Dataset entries

(* ===== verification/Prelude.v ===== *)
(** * rollup-boost: a verification development

    rollup-boost is a proxy between the consensus node of an OP-stack rollup
    (op-node) and its execution clients.  It answers the Engine API from the L2
    execution node and uses a second node, the builder, beside it: forkchoice
    updates and new payloads go to both, and [engine_getPayload] may return the
    block that the builder built.  Its promise is that the builder can never make
    the chain stop: whatever the builder does, the answers are the L2 node's or
    were accepted by it.  The repository has three programs: rollup-boost itself,
    an RPC overlay for nodes that follow flashblocks (flashblocks-rpc), and a
    WebSocket proxy that distributes flashblocks (websocket-proxy).

    ** Parts, and the files that model them

    Shared by all files:
    - [Prelude]: results, panics, machine integers, strings ([split], [trim],
      [starts_with]), transitive closures, notations, automation.
    - [Async]: concurrent handlers.  A handler is a [prog]: a tree of critical
      sections on the shared state ([atomic], [read], [modify]), requests to other
      processes ([await]), observations ([emit]: spawned tasks, metrics, span
      fields) and panics.  [every p P] says that [P trace outcome] holds of every
      run: for every reply to every request, and for every change that other tasks
      make to the state between two steps.  [run] executes a program against a
      fixed environment, [alone] without interference, and [join] is [tokio::join!]
      under an arbitrary schedule.  [respects] is rely and guarantee: what a program
      ensures when the replies and the other tasks behave; [max_requests] bounds the
      requests of every run.

    crates/rollup-boost and crates/rollup-boost-types:
    - [Payload]: payload.rs and flashblocks.rs of the types crate (envelopes,
      newPayload requests, flashblock messages, conversions).
    - [PayloadTrace]: [PayloadTraceContext] (payload.rs).
    - [F64], [Selection]: binary64 arithmetic, and selection.rs over it.
    - [Probe], [DebugApi]: probe.rs; debug_api.rs, server and client, with its gauge
      (metrics.rs).
    - [RpcClient]: client/rpc.rs and engine_api.rs.  The trait [EngineApiExt] is a
      class; the class [BuilderClient] is the contract that the server relies on.
    - [FlashblockBuilder], [FlashblocksService]: flashblocks/service.rs.
    - [Server], [ServerProps], [ServerExamples]: server.rs, its theorems, and its
      runs on concrete inputs.  The state behind [Arc]s and locks is [Shared].
    - [ServerSystem]: any number of handlers of server.rs and the tasks they spawn at
      once, as one transition system with a log of the requests.
    - [Requests]: the number of requests that a handler of server.rs sends.
    - [Pipeline]: what flashblocks/launcher.rs starts, receiver, channel, service task
      and the handlers beside them, as one transition system.
    - [HealthCheck]: health.rs, with the modules [Clock] and [Checker].
    - [FlashblocksWs]: flashblocks/args.rs, inbound.rs, outbound.rs, in the modules
      [Config], [Inbound], [Outbound].
    - [ReceiverTasks]: the ping and message tasks of all connections of the receiver
      (inbound.rs) side by side, as one transition system.
    - [Proxy]: proxy.rs, client/http.rs, client/auth.rs, the middleware of cli.rs.
    - [Launch]: [new_from_args] (server.rs), flashblocks/launcher.rs, cli.rs.
    - [Tracing]: tracing.rs, the fields of the spans of server.rs and client/rpc.rs,
      version.rs and build.rs.
    - [Main]: metrics.rs, [RollupBoostServiceArgs::run] (cli.rs) and bin/main.rs.

    crates/flashblocks-rpc: [FlashblocksCache] (cache.rs, flashblocks.rs, rpc.rs,
    bin/main.rs).

    crates/websocket-proxy:
    - [Net]: the text of IP addresses and numbers, as the standard library prints
      and parses them.
    - [RateLimit], [RedisRateLimit]: the two limiters of rate_limit.rs.
    - [RedisStore]: the Redis that several instances of the second share, a store
      whose commands may be refused or lose their replies; [RedisTasks],
      [RedisConcurrent], [RedisPermits]: those instances, with the single commands of
      all operations interleaved, while instances start and crash and clean up after
      each other.
    - [WsAuth]: auth.rs and the configuration in main.rs.
    - [WsServer]: server.rs, client.rs, metrics.rs.
    - [WsFanout]: registry.rs, subscriber.rs and the listener of main.rs, in the
      modules [Registry], [Subscriber], [Fanout].
    - [WsMain]: main.rs, arguments, start-up up to the bound listener, ping task,
      shutdown.
    - [WsSystem]: all of these together, as one transition system: endpoint, limiter,
      broadcast channel, listener, ping task, and the loop and the reader task of
      every client.
    - [WsUpstreams]: the subscribers of all upstreams (subscriber.rs, spawned in
      main.rs) as tasks beside each other and beside those of [WsSystem].

    Unit tests of the sources, run on the model: [ServerTests] (server.rs),
    [HealthTests] (health.rs), [ProxyTests] (proxy.rs), [FlashblocksTests]
    (flashblocks/service.rs, flashblocks/inbound.rs, selection.rs), [RateLimitTests]
    (rate_limit.rs), [WsTests] (auth.rs, server.rs and subscriber.rs of the proxy),
    [test_debug_client] in [DebugApi].  Each test is a function with the name it has
    in the source; an [Example] evaluates them.

    ** What the theorems show

    - The engine handlers ([ServerProps]): forkchoiceUpdated and newPayload answer
      with the L2 node's reply to exactly one request, except that a reply with the
      status INVALID becomes an internal error; getPayload returns
      the L2 payload or one that the L2 node validated (or, with external state
      root, built) during the same run, and fails only with the L2 node's error;
      the Disabled mode leaves the builder alone, the DryRun mode returns the L2
      payload; what happens to health and to the trace context.  They are proved
      against the contract [BuilderClient], which [RpcClient] and
      [FlashblocksService] implement; [main_serves] shows that every service that
      starts meets their assumptions, and [main_starts] that it does start.
    - All handlers at once ([ServerSystem]): what one handler leaves in the shared state
      for another is backed by what the nodes replied ([shared_state_backed]), and
      every request has its reason in the log: the builder is asked only for payloads
      it was told to build, and a block is rebuilt on the forkchoice state for which
      its id was given out ([requests_justified]).
    - Termination ([Requests]): a handler sends at most one, two or four requests,
      whatever happens.
    - Flashblocks: any sequence of messages leaves the builder with a run of
      flashblocks 0, 1, 2, ..., and the payload it builds is the one they describe; the
      builder does not compare payload ids, the service around it does: it refines a
      specification with a payload id and the run received for it; getPayload answers
      from that run or from one builder request.  From the receiver to the publisher
      every flashblock received is waiting, in hand, ignored, refused, or accepted and
      then published, in order ([pipeline_invariant]).
    - Selection: the floating-point test is the exact comparison below [2 ^ 53].
    - Health: the verdict of a round, the bounds and the drift of the clock.
    - Tracing: the differences between builder and L2 block that reach the
      histograms are those of payloads of the same run.
    - The HTTP proxy: where each request goes, and whose answer is returned.
    - WebSocket receiver and publisher: what is passed on, counters, that a
      connection never ends without an error, when the receiver panics.  With the
      tasks of all connections running side by side ([ReceiverTasks]), every
      connection keeps its order, connections do not mix while pings are sent, and a
      message task that was left behind times out.
    - The RPC overlay: what the cache serves is described by one run of received
      flashblocks 0, 1, 2, ..., whose payload ids it does not compare
      ([payloads_mixed]).
    - The rate limiters: the limits of the in-memory one hold in every reachable state,
      when exactly it admits a connection; balance of the Redis counters; a cleanup
      deletes only what it takes for dead, and all that an instance without a heartbeat
      left for IPv4 addresses.  Across all instances that share a Redis a limit can be
      exceeded when attempts overlap ([check_then_increment_race]), when a counter
      cannot be read ([failed_read_admits]) and when an instance starts during a
      cleanup ([cleanup_start_race]); without the last two, and under the other
      conditions of [favourable], it is exceeded by less than the number of attempts
      that overlap ([overshoot_bounded]).  The limit of a single instance holds
      exactly and no permit is lost, whatever fails ([instance_limit_exact]).
    - The WebSocket proxy: what it is made of for which arguments and when it
      refuses to start, which API keys are accepted, who is let in, which address
      counts, when a silent client is disconnected.  Of the whole proxy ([WsSystem]):
      every client gets a gapless run of what is broadcast, everything if it keeps
      up; with the in-memory limiter, the limits hold for the connections themselves
      and nothing leaks; the metrics are what the connections did; a pending send keeps a connection.  Of
      several upstreams ([WsUpstreams]): what is broadcast is a merge of all frames of
      their connections, each upstream's in order ([upstreams_merge]); their metrics
      are the sums of what the subscribers do alone, and what the gauge of upstream
      connections really counts ([upstream_gauge_exact]).

    ** Conventions and bounds

    Rust's integers are [Z] (or [nat] for counts in maps), with wrap-around and
    saturation written out where the code can reach them ([as_i64],
    [u64_saturating_sub], [usize_add], [mod 2 ^ 64]), as in a release build.  An [outcome] is a value or a panic.
    Loops that never end ([HealthHandle::spawn], the receivers, [select!] loops) are
    functions of the finite list of events they have seen so far, so a theorem for
    all lists speaks of every prefix of their life.  The only fuel is that of
    printing numbers ([print_digits], 20 digits; [parse_usize_print_dec] and
    [parse_i64_print_i64] show that it is enough for 64 bits) and of reading the
    groups of an IPv6 address.  Third-party code is a parameter: the
    alloy, reth and jsonrpsee types are fields of [EngineTypes] and [ChainTypes], and
    JSON, JWT, brotli, LRU caches and backoffs are section variables; nothing is
    assumed of them unless a theorem says so.  The eviction of moka's cache is a
    change made by the environment, and timeouts are error replies.

    ** What is not modelled

    Command line parsing (derived by clap), the text of log lines, the export of
    spans, the Prometheus recorder, sockets and signals: they are parameters whose
    results may be anything, or do not affect what the programs answer.  The
    reth node around the overlay, the integration tests (which start containers) and
    the fields of log messages are left out.  The time that passes inside a handler is
    outside the model as well, and so are the scheduler's fairness and the size of
    socket buffers: a step of a task may be delayed for ever.  In [WsSystem] the
    limiter is the in-memory one; the Redis limiter has its own transition system in
    [RedisConcurrent], whose store follows the documentation of the Redis commands that
    the limiter uses.  Which of the branches that are ready a [select!] polls first is
    left open, except that [proxy_start] includes the first poll of the server.  In
    [WsUpstreams] the ping task of an upstream connection appears as the event that its
    send failed; a ping interval of zero, on which it panics, only silences it. *)
From stdpp Require Export base gmap strings list pretty.
From Stdlib Require Export ZArith Lia Ascii.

Assignment » From the data above, count the lines that contain "metrics" and write only that count.

Solution below » 6